Circularity Indicators

In parallel, the number of circularity indicators has considerably increased in the past few years, leading to both utility and fuzziness regarding their purpose and application. C-indicators can be defined as measuring instruments aiming to quantify the performance and progress of systems from a CE perspective [31]. Here, to evaluate, compare, and augment the circularity of the three product alternatives used for this project, the focus is put on product circularity indicators [32], i.e., at the micro-scale of CE implementation [33,34,35,36]. More details on the classification of CE indicators can be found in the taxonomy of the 55 sets of c-indicators proposed by Saidani et al. (2019) [37] and in the multiple correspondence analysis of 63 CE metrics made by Parchomenko et al. (2019) [32]. More recently, based on an up-to-date and systematic literature review, Ross Lindgreen et al. (2020) performed a critical analysis on 74 approaches, methods, and tools to assess CE at the micro-level [35]. On this basis, they advocated for a closer collaboration between researchers and practitioners to consider end-user needs in the design of CE assessment approaches.

Additionally, through a previous workshop experimenting with four c-indicators on an industrial product [31], empirical pieces of evidence have been brought on how product c-indicators can be suitable to help design more circular products.
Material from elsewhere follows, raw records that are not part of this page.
(* ================================================================== *)
(** ** More on the sale of a ticket *)
(* ================================================================== *)

(** X17: [can_purchase] in full: the ticket is active, the quantity is positive
    and at most what is left of the quantity available, and the instant
    respects each bound of the sale window that is set; a bound that is not
    set does not restrict the sale. *)
Theorem can_purchase_characterised (env : Env) (t : Ticket.t) (quantity : Z) :
  Ticket_can_purchase env t quantity = true
  <-> (Ticket.is_active t = true
       /\ 0 < quantity <= Ticket.quantity_available t - Ticket.quantity_sold t
       /\ (forall s, Ticket.sale_start_datetime t = Some s -> s <= now env)
       /\ (forall e, Ticket.sale_end_datetime t = Some e -> now env <= e)).
Proof.
  unfold Ticket_can_purchase, Ticket_is_available_for_sale, Ticket_is_sold_out,
    Ticket_quantity_remaining.
  split.
  - intros H.
    apply andb_prop in H as [H Hq]. apply andb_prop in H as [Hav Hle].
    apply Z.ltb_lt in Hq. apply Z.leb_le in Hle.
    destruct (Ticket.is_active t); [|discriminate].
    cbn [negb orb] in Hav.
    destruct (Z.max 0 (Ticket.quantity_available t - Ticket.quantity_sold t) =? 0)
      eqn:Hso; [discriminate|].
    split; [reflexivity|]. split; [lia|]. split.
    + intros s Hs. rewrite Hs in Hav.
      destruct (now env <? s) eqn:E; [discriminate|]. now apply Z.ltb_ge in E.
    + intros e He. rewrite He in Hav.
      destruct (match Ticket.sale_start_datetime t with
                | Some s => now env <? s
                | None => false
                end); [discriminate|].
      destruct (e <? now env) eqn:E; [discriminate|]. now apply Z.ltb_ge in E.
  - intros (Hact & [Hq Hle] & Hs & He).
    rewrite Hact. cbn [negb orb].
    assert (Hso : (Z.max 0 (Ticket.quantity_available t - Ticket.quantity_sold t) =? 0)
                  = false) by (apply Z.eqb_neq; lia).
    rewrite Hso.
    assert (Hstart : match Ticket.sale_start_datetime t with
                     | Some s => now env <? s
                     | None => false
                     end = false).
    { destruct (Ticket.sale_start_datetime t) as [s|]; [|reflexivity].
      apply Z.ltb_ge. now apply Hs. }
    assert (Hend : match Ticket.sale_end_datetime t with
                   | Some e => e <? now env
                   | None => false
                   end = false).
    { destruct (Ticket.sale_end_datetime t) as [e|]; [|reflexivity].
      apply Z.ltb_ge. now apply He. }
    rewrite Hstart, Hend. cbn [andb].
    apply andb_true_intro. split; [apply Z.leb_le | apply Z.ltb_lt]; lia.
Qed.
Definition rbind {A B} (m : result A) (k : A -> result B) : result B :=
  match m with Ok a => k a | Err e => Err e end.

Declare Scope go_scope.
Delimit Scope go_scope with go.
Notation "'let!' x ':=' m 'in' k" := (mbind_st m (fun x => k))
  (at level 10, x name, m at level 100, k at level 200) : go_scope.
Notation "'let!' ' p ':=' m 'in' k" := (mbind_st m (fun p => k))
  (at level 10, p strict pattern, m at level 100, k at level 200) : go_scope.
Notation "'do!' m ; k" := (mbind_st m (fun _ => k))
  (at level 10, m at level 100, k at level 200) : go_scope.
Notation "'try!' x ':=' m 'in' k" := (rbind m (fun x => k))
  (at level 10, x name, m at level 100, k at level 200) : go_scope.

(** A loop over a list, threading the state and stopping at the first error. *)
Fixpoint miter {S A} (f : A -> stM S unit) (l : list A) : stM S unit :=
  match l with
  | [] => mret_st tt
  | x :: l => mbind_st (f x) (fun _ => miter f l)
  end.

(** [preserves P m]: running [m] from a state satisfying [P] ends in one,
    whether [m] succeeds or returns an error. *)
Definition preserves {S A} (P : S -> Prop) (m : stM S A) : Prop :=
  forall s, P s -> P (snd (m s)).

(** [agg f t] is SQL's [SELECT sum(f(row)) FROM t]. *)
Definition agg {V} (f : V -> Z) (t : gmap Z V) : Z :=
  map_fold (fun _ v acc => f v + acc) 0 t.

(** ** Lemmas: machine integers *)

Lemma i64_id z : is_i64 z = true -> i64 z = z.
Proof.
  unfold is_i64, i64, min_int64, max_int64. intros [H1 H2]%andb_prop.
  apply Z.leb_le in H1, H2. rewrite Z.mod_small; lia.
Qed.

Lemma i64_small z : 0 <= z <= max_int64 -> i64 z = z.
Proof.
  intros H. apply i64_id. unfold is_i64, min_int64. apply andb_true_intro.
  split; apply Z.leb_le; [|apply H]. lia.
Qed.

Lemma i64_range z : min_int64 <= i64 z <= max_int64.
Proof.
  unfold i64, min_int64, max_int64.
  pose proof (Z.mod_pos_bound (z + 2 ^ 63) (2 ^ 64) ltac:(lia)). lia.
Qed.

Lemma u32_range z : 0 <= u32 z < 2 ^ 32.
Proof. unfold u32. apply Z.mod_pos_bound. lia. Qed.

Lemma u32_small z : 0 <= z < 2 ^ 32 -> u32 z = z.
Proof. intros H. unfold u32. by rewrite Z.mod_small. Qed.

(** ** Lemmas: the monad *)

Lemma preserves_bind {S A B} (P : S -> Prop) (m : stM S A) (k : A -> stM S B) :
  preserves P m -> (forall a, preserves P (k a)) -> preserves P (mbind_st m k).
Proof.
  intros Hm Hk s Hs. unfold mbind_st. specialize (Hm s Hs).
  destruct (m s) as [[a|e] s'] eqn:E; simpl in *; [by apply Hk | done].
Qed.

Lemma preserves_ret {S A} (P : S -> Prop) (a : A) : preserves P (mret_st a).
Proof. by intros s Hs. Qed.

Lemma preserves_err {S A} (P : S -> Prop) e : preserves P (@merr_st S A e).
Proof. by intros s Hs. Qed.

Lemma preserves_get {S} (P : S -> Prop) : preserves P mget.
Proof. by intros s Hs. Qed.

Lemma preserves_guard {S} (P : S -> Prop) b e : preserves P (mguard b e).
Proof. by destruct b; intros s Hs. Qed.

Lemma preserves_iter {S A} (P : S -> Prop) (f : A -> stM S unit) l :
  (forall x, x ∈ l -> preserves P (f x)) -> preserves P (miter f l).
Proof.
  induction l as [|x l IH]; intros H; simpl; [apply preserves_ret|].
  apply preserves_bind; [apply H; set_solver|]. intros []. apply IH. set_solver.
Qed.

Create HintDb octo discriminated.
#[export] Hint Resolve preserves_bind preserves_ret preserves_err preserves_get
  preserves_guard preserves_iter : octo.

(** ** Tactics *)

(** Case on the innermost [match] scrutinee of the goal, keeping the equation. *)
Ltac case_goal :=
  match goal with
  | |- context [ match ?e with _ => _ end ] =>
      lazymatch e with
      | context [ match _ with _ => _ end ] => fail
      | _ => destruct e eqn:?
      end
  end.

(** The same in a hypothesis. *)
Ltac case_hyp H :=
  match type of H with
  | context [ match ?e with _ => _ end ] =>
      lazymatch e with
      | context [ match _ with _ => _ end ] => fail
      | _ => destruct e eqn:?
      end
  end.

(** Turn boolean tests on integers into propositions everywhere. *)
Ltac b2p :=
  repeat match goal with
  | H : (_ && _)%bool = true |- _ => apply andb_prop in H as [? ?]
  | H : (_ || _)%bool = false |- _ => apply orb_false_elim in H as [? ?]
  | H : negb _ = true |- _ => apply negb_true_iff in H
  | H : negb _ = false |- _ => apply negb_false_iff in H
  | H : (_ =? _) = true |- _ => apply Z.eqb_eq in H
  | H : (_ =? _) = false |- _ => apply Z.eqb_neq in H
  | H : (_ <=? _) = true |- _ => apply Z.leb_le in H
  | H : (_ <=? _) = false |- _ => apply Z.leb_gt in H
  | H : (_ <? _) = true |- _ => apply Z.ltb_lt in H
  | H : (_ <? _) = false |- _ => apply Z.ltb_ge in H
  | H : bool_decide _ = true |- _ => apply bool_decide_eq_true in H
  | H : bool_decide _ = false |- _ => apply bool_decide_eq_false in H
  end.

(** Run one step of the state monad in hypothesis [H]. *)
Ltac mstep H := unfold mbind_st at 1 in H; cbn beta iota zeta in H.

(** ** Aggregates over tables *)

Lemma agg_empty {V} (f : V -> Z) : agg f ∅ = 0.
Proof. apply map_fold_empty. Qed.

Lemma agg_insert {V} (f : V -> Z) t k v :
  t !! k = None -> agg f (<[k:=v]> t) = f v + agg f t.
Proof.
  intros H. unfold agg. rewrite map_fold_insert_L; [done| |done].
  intros. lia.
Qed.

Lemma agg_delete {V} (f : V -> Z) t k v :
  t !! k = Some v -> agg f t = f v + agg f (delete k t).
Proof.
  intros H. rewrite <- (insert_delete_id t k v H) at 1.
  apply agg_insert. apply lookup_delete_eq.
Qed.

Lemma agg_update {V} (f : V -> Z) t k v w :
  t !! k = Some v -> agg f (<[k:=w]> t) = agg f t - f v + f w.
Proof.
  intros H. rewrite <- insert_delete_eq, agg_insert by apply lookup_delete_eq.
  rewrite (agg_delete f t k v H). lia.
Qed.

Lemma agg_ext {V} (f g : V -> Z) t :
  (forall k v, t !! k = Some v -> f v = g v) -> agg f t = agg g t.
Proof.
  induction t as [|k v t Hk IH] using map_ind; intros H; [by rewrite !agg_empty|].
  rewrite !agg_insert by done. rewrite (H k v) by apply lookup_insert_eq.
  f_equal. apply IH. intros k' v' Hk'. apply (H k'). rewrite lookup_insert_ne; [done|].
  intros ->. congruence.
Qed.

Lemma agg_zero {V} (f : V -> Z) t :
  (forall k v, t !! k = Some v -> f v = 0) -> agg f t = 0.
Proof.
  induction t as [|k v t Hk IH] using map_ind; intros H; [by rewrite agg_empty|].
  rewrite agg_insert by done. rewrite (H k v) by apply lookup_insert_eq.
  rewrite IH; [done|]. intros k' v' Hk'. apply (H k'). rewrite lookup_insert_ne; [done|].
  intros ->. congruence.
Qed.

(** Rows that contribute nothing can go. *)
Lemma agg_filter {V} (f : V -> Z) (P : Z * V -> Prop) `{forall x, Decision (P x)} t :
  (forall k v, t !! k = Some v -> ~ P (k, v) -> f v = 0) -> agg f (filter P t) = agg f t.
Proof.
  induction t as [|k v t Hk IH] using map_ind; intros Hf; [by rewrite map_filter_empty|].
  assert (Hf' : forall k' v', t !! k' = Some v' -> ~ P (k', v') -> f v' = 0).
  { intros k' v' Hk'. apply Hf. rewrite lookup_insert_ne; [done|]. intros ->. congruence. }
  destruct (decide (P (k, v))) as [HP|HP].
  - rewrite map_filter_insert_True by done. rewrite !agg_insert; [by rewrite IH|done|].
    apply map_lookup_filter_None. by left.
  - rewrite map_filter_insert_False, delete_id by done. rewrite agg_insert by done.
    rewrite (Hf k v (lookup_insert_eq _ _ _) HP), IH by done. lia.
Qed.

(** ** Partial-correctness reasoning: [wp m s Q] holds when [m] run from [s]
    either fails or returns a value and a state satisfying [Q]. *)

Definition wp {S A} (m : stM S A) (s : S) (Q : A -> S -> Prop) : Prop :=
  match m s with
  | (Ok a, s') => Q a s'
  | (Err _, _) => True
  end.

Lemma wp_bind {S A B} (m : stM S A) (k : A -> stM S B) s Q :
  wp m s (fun a s' => wp (k a) s' Q) -> wp (mbind_st m k) s Q.
Proof. unfold wp, mbind_st. by destruct (m s) as [[a|e] s']. Qed.

Lemma wp_ret {S A} (a : A) (s : S) Q : Q a s -> wp (mret_st a) s Q.
Proof. done. Qed.

Lemma wp_err {S A} e (s : S) Q : wp (@merr_st S A e) s Q.
Proof. done. Qed.

Lemma wp_get {S} (s : S) Q : Q s s -> wp mget s Q.
Proof. done. Qed.

Lemma wp_guard {S} b e (s : S) Q : (b = true -> Q tt s) -> wp (mguard b e) s Q.
Proof. destruct b; unfold wp; simpl; auto. Qed.

Lemma wp_mono {S A} (m : stM S A) s (Q Q' : A -> S -> Prop) :
  wp m s Q -> (forall a s', Q a s' -> Q' a s') -> wp m s Q'.
Proof. unfold wp. destruct (m s) as [[a|e] s']; auto. Qed.

Lemma wp_and {S A} (m : stM S A) s (Q Q' : A -> S -> Prop) :
  wp m s Q -> wp m s Q' -> wp m s (fun a s' => Q a s' /\ Q' a s').
Proof. unfold wp. destruct (m s) as [[a|e] s']; auto. Qed.

Lemma wp_run {S A} (m : stM S A) s Q a s' :
  wp m s Q -> m s = (Ok a, s') -> Q a s'.
Proof. unfold wp. intros H E. by rewrite E in H. Qed.

Lemma wp_iter {S A} (I : list A -> S -> Prop) (f : A -> stM S unit) l s (Q : unit -> S -> Prop) :
  I l s ->
  (forall x l s, I (x :: l) s -> wp (f x) s (fun _ s' => I l s')) ->
  (forall s, I [] s -> Q tt s) ->
  wp (miter f l) s Q.
Proof.
  intros HI Hf HQ. revert s HI. induction l as [|x l IH]; intros s HI; simpl.
  - by apply wp_ret, HQ.
  - apply wp_bind. eapply wp_mono; [by apply Hf|]. intros [] s' HI'. by apply IH.
Qed.

(** ** Sums over lists *)

Definition lsum {A} (f : A -> Z) (l : list A) : Z := foldr (fun x n => f x + n) 0 l.

Lemma lsum_nonneg {A} (f : A -> Z) l : (forall x, x ∈ l -> 0 <= f x) -> 0 <= lsum f l.
Proof.
  induction l as [|x l IH]; intros Hf; simpl; [lia|].
  pose proof (Hf x ltac:(set_solver)). specialize (IH ltac:(set_solver)). lia.
Qed.

Lemma agg_nonneg {V} (f : V -> Z) t :
  (forall k v, t !! k = Some v -> 0 <= f v) -> 0 <= agg f t.
Proof.
  induction t as [|k v t Hk IH] using map_ind; intros Hf; [by rewrite agg_empty|].
  rewrite agg_insert by done. pose proof (Hf k v ltac:(apply lookup_insert_eq)).
  assert (0 <= agg f t); [|lia]. apply IH. intros k' v' Hk'. apply (Hf k').
  rewrite lookup_insert_ne; [done|]. intros ->. congruence.
Qed.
The material circularity indicator (MCI), circular economy indicator prototype (CEIP), circularity potential indicator (CPI), and circular economy toolkit (CET) have been positioned among the pool of eco-design tools and along the design and development process of products. It has been shown that they can quickly guide practitioners towards areas of improvement and promising CE strategies. In the present study, nine product c-indicators are tested by two consecutive classes (in 2020 and 2021) of engineering master students, namely (i) the MCI, (ii) CEIP, (iii) CPI, (iv) CET, (v) circularity calculator (CC), (vi) circular economy index (CEI), (vii) circularity (CIRC), and longevity (LONG) indicators. More information for each of these c-indicators can be found in the database linked to the taxonomy of CE indicators [37], now available online ( The latest c-indicator that has been experimented, during the second session (class of 2021), is the concept circularity evaluation tool (CCET) [38]. The Excel-based CCET has been developed for the evaluation of alternative product concepts in terms of their circularity potential in the early stages of product design and development.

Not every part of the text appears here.